Can a big company disrupt itself? This was the question at a standing-room only breakfast roundtable discussion Tuesday morning at Fortune’s Brainstorm Tech, underway now in Aspen, Colo.

David Wadhwani, the CEO of AppDynamics, which was acquired by Cisco last March, reframed the issue as one of renewal, rather than disruption. “The old models of how we do things don’t work anymore,” he said.

Fortune 500 companies have lost the ability to drive rapid innovation, partly because they’ve grown into bigger systems that rely on inertia to get things done at scale. Restoring the best elements of what it means to be a startup is going to be different for everyone. “What are the key elements that can bring back that command and control feeling that a founder-led organization has? What are the top three metrics that you’re going to measure people on going forward?,” asked Wadhwani. And companies must give people more time, power and resources, he said: “You have to have internal change agents who are looking for new markets and opportunities.”
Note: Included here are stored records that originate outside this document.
(* ===== verification/RunLost.v ===== *)
(** * Giving up a run: [MarkRunExecutionLost] of [runtime/run_control.go]

    Beside other processes, a run is failed only while it is unfinished and no
    lease of it is active, and a lease is released only after it expired; the loop
    ends as long as nobody acquires the run again. *)

From stdpp Require Import pretty.
From S2P Require Import Prelude GoStrings Values Json Sensitive Lease Records RunStore Stores Artifacts Commit Transactions FileDisk FileStore FileTxn Recovery CommitResolve Programs RunServices Interference RunControl.

Section lost.
Context `{CommitDigest} (ctx : Context) (id : string).

(** The run waits for an executor or has one. *)
Definition unfinished (run : RunRecord) : bool :=
  bool_decide (r_Status run = RunStatusPending) || bool_decide (r_Status run = RunStatusRunning).

(** What one call does to the store. *)
Inductive lost_step (w w' : World) : Prop :=
  | lost_none :
      runs_of w' = runs_of w → steps (execution (w_store w')) = steps (execution (w_store w)) → lost_step w w'
  | lost_release old l now :
      runs_of w !! id = Some old → unfinished old = true →
      active_lease old = Some l → (ExpiresAt l ≤ now ≤ w_clock w)%Z →
      runs_of w' = <[id := stored_as (sanitizeRunRecord ctx (released now (cloneRunRecord old) l))]> (runs_of w) →
      steps (execution (w_store w')) = steps (execution (w_store w)) → lost_step w w'
  | lost_fail old now :
      runs_of w !! id = Some old → unfinished old = true → active_lease old = None → (now ≤ w_clock w)%Z →
      runs_of w' = <[id := committed ctx (failed_lost now (cloneRunRecord old))]> (runs_of w) →
      steps (execution (w_store w')) = steps (execution (w_store w)) → lost_step w w'.

Lemma lost_quiet w w' : w_store w' = w_store w → lost_step w w'.
Proof. intros Hs. apply lost_none; unfold runs_of; by rewrite Hs. Qed.

(** What is returned is not unfinished. *)
Definition ended (run : RunRecord) (w : World) : Prop := unfinished run = false.

Lemma active_lease_Some run l : active_lease run = Some l ↔ r_ExecutionLease run = Some l ∧ is_active l = true.
Proof.
  unfold active_lease. destruct (r_ExecutionLease run) as [l'|]; [|split; [done|by intros [? _]]].
  destruct (is_active l') eqn:Ha; (split; [by intros [= <-]|]); intros [[= <-] Hl]; congruence.
Qed.

Lemma inactive_expired run now l :
  IsExecutionLeaseActive (leased run) now = false → active_lease run = Some l → (ExpiresAt l ≤ now)%Z.
Proof.
  unfold IsExecutionLeaseActive, leased. cbn. intros Hn [Hl Ha]%active_lease_Some. rewrite Hl, Ha in Hn. simpl in Hn. lia.
Qed.

Section loop.
Context {rely follow : World → World → Prop} `{!Discipline rely follow} (R : run_error → Prop).
Context (guar : World → World → Prop) (quiet : ∀ w w', w_store w' = w_store w → guar w w') (Hguar : ∀ w w', lost_step w w' → guar w w').
Context (HR : ∀ e, R (EStore e)) (HR' : ∀ l, R (ECommit l)) (HRm : R EMarshal) (HRo : ∀ r e u, R (EOwned r e u)) (HRt : ∀ what, R (ERetries what)).

(** One look at an unfinished run that has an expired lease. *)
Lemma release_beside w old l now (f : option RunRecord → service RunRecord) :
  looked id old w → unfinished old = true → active_lease old = Some l → (ExpiresAt l ≤ now ≤ w_clock w)%Z →
  (r_Revision old < 2 ^ 64)%N → (epoch_of (leased old) < 2 ^ 64)%N → r_RunID old = id →
  (∀ w1 w2 r, follow w w1 → sound_world w2 → runs_of w2 = <[id := r]> (runs_of w1) → active_lease r = None →
     beside (λ X, @answer _ X) rely guar (f (Some r)) (outcome ended R) w2) →
  (∀ w1, follow w w1 → beside (λ X, @answer _ X) rely guar (f None) (outcome ended R) w1) →
  beside (λ X, @answer _ X) rely guar (abind (release_expired ctx now (cloneRunRecord old) l) f) (outcome ended R) w.
Proof.
  intros Hlook Hun Hl Hnow Hrev Hep Hid Hok Hno.
  apply active_lease_Some in Hl as Hl'. destruct Hl' as [Hlease Hact].
  unfold release_expired. eapply beside_swap with (old := old); try done.
  - rewrite <-Hid in Hlook. exact Hlook.
  - unfold epoch_of, leased in *. simpl in *. by rewrite Hlease in Hep.
  - intros w1 w2 Hf Hsw Hw2. inversion Hsw as [|out Hold Hout Htr Hruns Hst Hck]; subst.
    change (r_RunID (released now (cloneRunRecord old) l)) with (r_RunID old) in *. rewrite Hid in *.
    split; [|eapply Hok; [exact Hf|exact Hw2|exact Hruns|reflexivity]].
    apply Hguar. eapply lost_release; [exact Hold|done|exact Hl| |exact Hruns|exact Hst].
    pose proof (s_clock _ _ (d_since _ _ Hf)). lia.
Qed.

(** One look at an unfinished run that has no active lease. *)
Lemma failed_beside w old now (f : option RunRecord → service RunRecord) :
  looked id old w → unfinished old = true → active_lease old = None → (now ≤ w_clock w)%Z →
  (r_Revision old < 2 ^ 64)%N → (epoch_of (leased old) < 2 ^ 64)%N → r_RunID old = id →
  (∀ w3, beside (λ X, @answer _ X) rely guar (f (Some (committed ctx (failed_lost now (cloneRunRecord old))))) (outcome ended R) w3) →
  (∀ w1, looked id old w1 → follow w w1 → beside (λ X, @answer _ X) rely guar (f None) (outcome ended R) w1) →
  beside (λ X, @answer _ X) rely guar (abind (mark_failed ctx now (cloneRunRecord old)) f) (outcome ended R) w.
Proof.
  intros Hlook Hun Hl Hnow Hrev Hep Hid Hok Hno.
  set (run := failed_lost now (cloneRunRecord old)).
  unfold mark_failed. cbv zeta. fold run. apply beside_assoc. apply beside_event; [done..|]. intros w1 e Hf1.
  assert (looked (r_RunID run) old w1) as Hlook1.
  { change (r_RunID run) with (r_RunID old). rewrite Hid. eapply looked_since; [done|by apply d_since]. }
  apply (beside_commit guar quiet _ _ _ _ old); [done|done|done|done|done| |].
  - intros w2 w3 Hf2 _ Hold Hruns Hst _ Hw3. change (r_RunID run) with (r_RunID old) in *. rewrite Hid in *. split; [|by eauto].
    apply Hguar. eapply lost_fail; [exact Hold|done|done| |exact Hruns|exact Hst].
    pose proof (s_clock _ _ (d_since _ _ Hf1)). pose proof (s_clock _ _ (d_since _ _ Hf2)). lia.
  - intros w2 Hlook2 Hf2. change (r_RunID run) with (r_RunID old) in *. rewrite Hid in *. apply Hno; [done|by etrans].
Qed.

(** The run carries no active lease. *)
Definition idle (w : World) : Prop := ∀ r, runs_of w !! id = Some r → active_lease r = None.

(** Enough fuel for the conflicts that are left and one release, when nobody
    acquires the run; else running out of fuel is allowed. *)
Definition fuelled (fuel conflicts : nat) (w : World) : Prop :=
  R EFuel ∨ (∀ w w', follow w w' → idle w → idle w') ∧
    (idle w ∧ runRevisionRetryLimit ≤ conflicts + fuel ∨ runRevisionRetryLimit < conflicts + fuel).

Lemma fuelled_less fuel c w w1 :
  fuelled (S fuel) c w → follow w w1 → fuelled fuel (S c) w1.
Proof.
  intros [HF|[Hst [[Hi Hn]|Hn]]] Hf; [by left|right; split; [done|]..].
  - left. split; [by eapply Hst|lia].
  - right. lia.
Qed.

Lemma mark_beside fuel conflicts w :
  sound_world w → conflicts < runRevisionRetryLimit → fuelled fuel conflicts w →
  beside (λ X, @answer _ X) rely guar (mark_lost ctx id fuel conflicts) (outcome ended R) w.
Proof.
  revert conflicts w. induction fuel as [|fuel IH]; intros c w Hw Hc HF.
  { intros w1 _. destruct HF as [HF|[_ [[_ Hn]|Hn]]]; [exact HF|lia..]. }
  assert (∀ what w1, follow w w1 → beside (λ X, @answer _ X) rely guar
    (if (runRevisionRetryLimit <=? S c)%nat then fail (ERetries what) else mark_lost ctx id fuel (S c)) (outcome ended R) w1) as Hconflict.
  { intros what w1 Hf. destruct (runRevisionRetryLimit <=? S c) eqn:Hlim; [intros ? _; apply HRt|].
    apply IH; [by eapply since_sound; [apply d_since|]|apply Nat.leb_gt in Hlim; lia|by eapply fuelled_less]. }
  cbn [mark_lost]. apply beside_get; [done|done|]. intros w1 old Hf1 _ Hold.
  assert (sound_world w1) as Hw1 by (by eapply since_sound; [apply d_since|]).
  destruct (wf_run _ (sw_wf _ Hw1) id old Hold) as [Hid Hep]. pose proof (sw_bounded _ Hw1 id old Hold) as Hrev. cbn in Hrev.
  change (r_Status (cloneRunRecord old)) with (r_Status old).
  rewrite <-negb_orb. fold (unfinished old). destruct (unfinished old) eqn:Hun; cbn [negb]; [|intros ? _; exact Hun].
  assert (looked id old w1) as Hlook by (by apply looked_here).
  apply beside_clock; [done|]. intros w2 now Hf2 Hnow. pose proof (looked_since _ _ _ _ Hlook (d_since _ _ Hf2)) as Hlook2.
  assert (follow w w2) as Hf by (by etrans).
  change (IsExecutionLeaseActive (leased (cloneRunRecord old)) now) with (IsExecutionLeaseActive (leased old) now).
  destruct (IsExecutionLeaseActive (leased old) now) eqn:Hactive; [intros ? _; apply HRo|].
  change (active_lease (cloneRunRecord old)) with (active_lease old).
  destruct (active_lease old) as [l|] eqn:Hl.
  - apply (release_beside _ old l now); [exact Hlook2|exact Hun|exact Hl| |exact Hrev|exact Hep|exact Hid| |].
    + split; [by eapply inactive_expired|exact Hnow].
    + intros w3 w4 r Hf3 Hw4 Hruns Hr. apply IH; [done|done|].
      destruct HF as [HF|[Hst Hn]]; [by left|right; split; [exact Hst|]].
      destruct Hn as [[Hi _]|Hn]; [specialize (Hst _ _ Hf1 Hi _ Hold); congruence|].
      left. split; [|lia]. intros r' Hr'. rewrite Hruns, lookup_insert_eq in Hr'. by simplify_eq.
    + intros w3 Hf3. apply Hconflict. by etrans.
  - apply failed_beside; [exact Hlook2|exact Hun|exact Hl|exact Hnow|exact Hrev|exact Hep|exact Hid| |].
    + intros w3 w4 _. unfold ended. reflexivity.
    + intros w3 _ Hf3. apply Hconflict. by etrans.
Qed.
End loop.

(** What others do while nobody acquires the run. *)
Definition idle_others (w w' : World) : Prop := others w w' ∧ (idle w → idle w').
Definition idle_since (w w' : World) : Prop := since w w' ∧ (idle w → idle w').

#[export, refine] Instance idle_discipline : Discipline idle_others idle_since := {}.
Proof.
  - split; [by intros w|]. intros a b c [H1 H2] [H3 H4]. split; [by etrans|auto].
  - intros w w' [Ho Hi]. split; [by apply others_since|done].
  - intros w w' Hs Hc Hi. split; [by apply quiet_store|]. unfold idle, runs_of. by rewrite Hs.
  - by intros w w' [Hs _].
Defined.

End lost.

(** C34: giving up a run never interferes with an execution.  Whatever other processes do between its calls,
    each call of [MarkRunExecutionLost] leaves the store alone, releases a lease of the run that has
    expired, or fails the run while it is unfinished and carries no active lease; it changes no other
    run and no step.  The run it returns is no longer unfinished *)
Theorem lost_run_safe `{CommitDigest} ctx fuel runID w :
  sound_world w →
  beside (λ X, @answer _ X) others (lost_step ctx (TrimSpace runID)) (MarkRunExecutionLost ctx fuel runID)
    (λ r _, match r with Ok run => unfinished run = false | Err _ => True end) w.
Proof.
  intros Hw. eapply beside_mono; [|apply (mark_beside (follow := since) ctx (TrimSpace runID) (λ _, True))]; try done.
  - apply lost_quiet.
  - unfold runRevisionRetryLimit. lia.
  - by left.
Qed.

(** The loop of [MarkRunExecutionLost] ends.  As long as nobody acquires the run again, nine looks are
    enough, eight for the conflicts it may meet and one for the release of the expired lease *)
Theorem lost_run_ends `{CommitDigest} ctx runID w :
  sound_world w →
  beside (λ X, @answer _ X) (idle_others (TrimSpace runID)) (λ _ _, True)
    (MarkRunExecutionLost ctx (runRevisionRetryLimit + 1) runID) (λ r _, r ≠ Err EFuel) w.
Proof.
  intros Hw. eapply beside_mono; [|apply (mark_beside (follow := idle_since (TrimSpace runID)) ctx (TrimSpace runID) (λ e, e ≠ EFuel))]; try done.
  - intros [run|e] w' Hr; [done|]. intros [= ->]. by apply Hr.
  - unfold runRevisionRetryLimit. lia.
  - right. split; [by intros w1 w2 [_ Hi]|]. right. lia.
Qed.

(** ** An executor that went away *)

Section demo.
#[local] Existing Instance demo_digest.

(** The run of a worker whose lease ended at 20; it is 30. *)
Definition demo_running : RunRecord :=
  with_ExecutionLease (Some demo_lease) (MkRunRecord "run-1" 4 "" "" "" "" "" None "run-1" ["run-1"] "main" [] [] None
    "graph" "v1" "" "" "" "" "" "" None RunStatusRunning "start" "work" ["work"] [] [] "" "" "" false true "" "" 5 6 None).

Definition demo_lost : World :=
  MkWorld (with_execution (MkStore {["run-1" := demo_running]} ∅ ∅) NewMemoryRuntimeStore) 30 0 [].

Lemma demo_lost_sound : sound_world demo_lost.
Proof.
  split.
  - split; cbn; [|intros k t Hk; by apply lookup_empty_Some in Hk]. intros i r [<- <-]%lookup_singleton_Some. done.
  - intros i r. cbn. intros [<- <-]%lookup_singleton_Some. done.
  - intros n _. done.
Qed.

Definition demo_marked : World * result run_error RunRecord :=
  run_with (λ X, @answer _ X) (MarkRunExecutionLost Background 9 "run-1") demo_lost.

(** The lease is released and the run failed, in two writes. *)
Example demo_marked_run :
  (λ r, (r_Status r, r_Revision r, Status <$> r_ExecutionLease r, r_ErrorCode r)) <$> runs_of demo_marked.1 !! "run-1"
  = Some (RunStatusFailed, 6%N, Some LeaseReleased, lost_code) ∧
  map v_Type (w_observed demo_marked.1) = [EventRunFailed].
Proof. vm_compute. done. Qed.

Lemma lost_run_safe_witness :
  ∃ run, demo_marked.2 = Ok run ∧ unfinished run = false ∧ r_RunID run = "run-1".
Proof.
  pose proof (beside_sound _ _ _ _ _ _ _ _ (lost_run_safe Background 9 "run-1" demo_lost demo_lost_sound)
    (run_beside_refl _ others _ _ (λ w, reflexivity w))) as Hs.
  fold demo_marked in Hs. destruct demo_marked as [w [run|e]] eqn:Hm; [|vm_compute in Hm; discriminate].
  exists run. split; [reflexivity|]. split; [exact Hs|]. vm_compute in Hm. injection Hm as _ <-. reflexivity.
Defined.

Lemma lost_run_ends_witness : demo_marked.2 ≠ Err EFuel.
Proof.
  refine (beside_sound _ _ _ _ _ _ _ _ (lost_run_ends Background "run-1" demo_lost demo_lost_sound)
    (run_beside_refl _ (idle_others _) _ _ _)).
  intros w. split; [reflexivity|trivial].
Defined.
End demo.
That takes real commitment from the C-suite, says Peggy Johnson, executive vice president for Business Development at Microsoft. She recalled the days when the company was known for internecine in-fighting and brutal turf wars. “It’s completely different now,” she says, crediting CEO Satya Nadella for the difference. Nadella was committed to transforming the culture to one of innovation and growth, inspired in part by the philosophy of Carol Dweck, the Stanford University psychologist who championed the idea of the growth mindset.

“[Nadella] was relentless in his idea that we should have freedom to think and work differently,” said Johnson. Not everyone liked the change, “some people chose to leave,” she said to chuckles in the room. “But we’ve become a company that customers trust again.”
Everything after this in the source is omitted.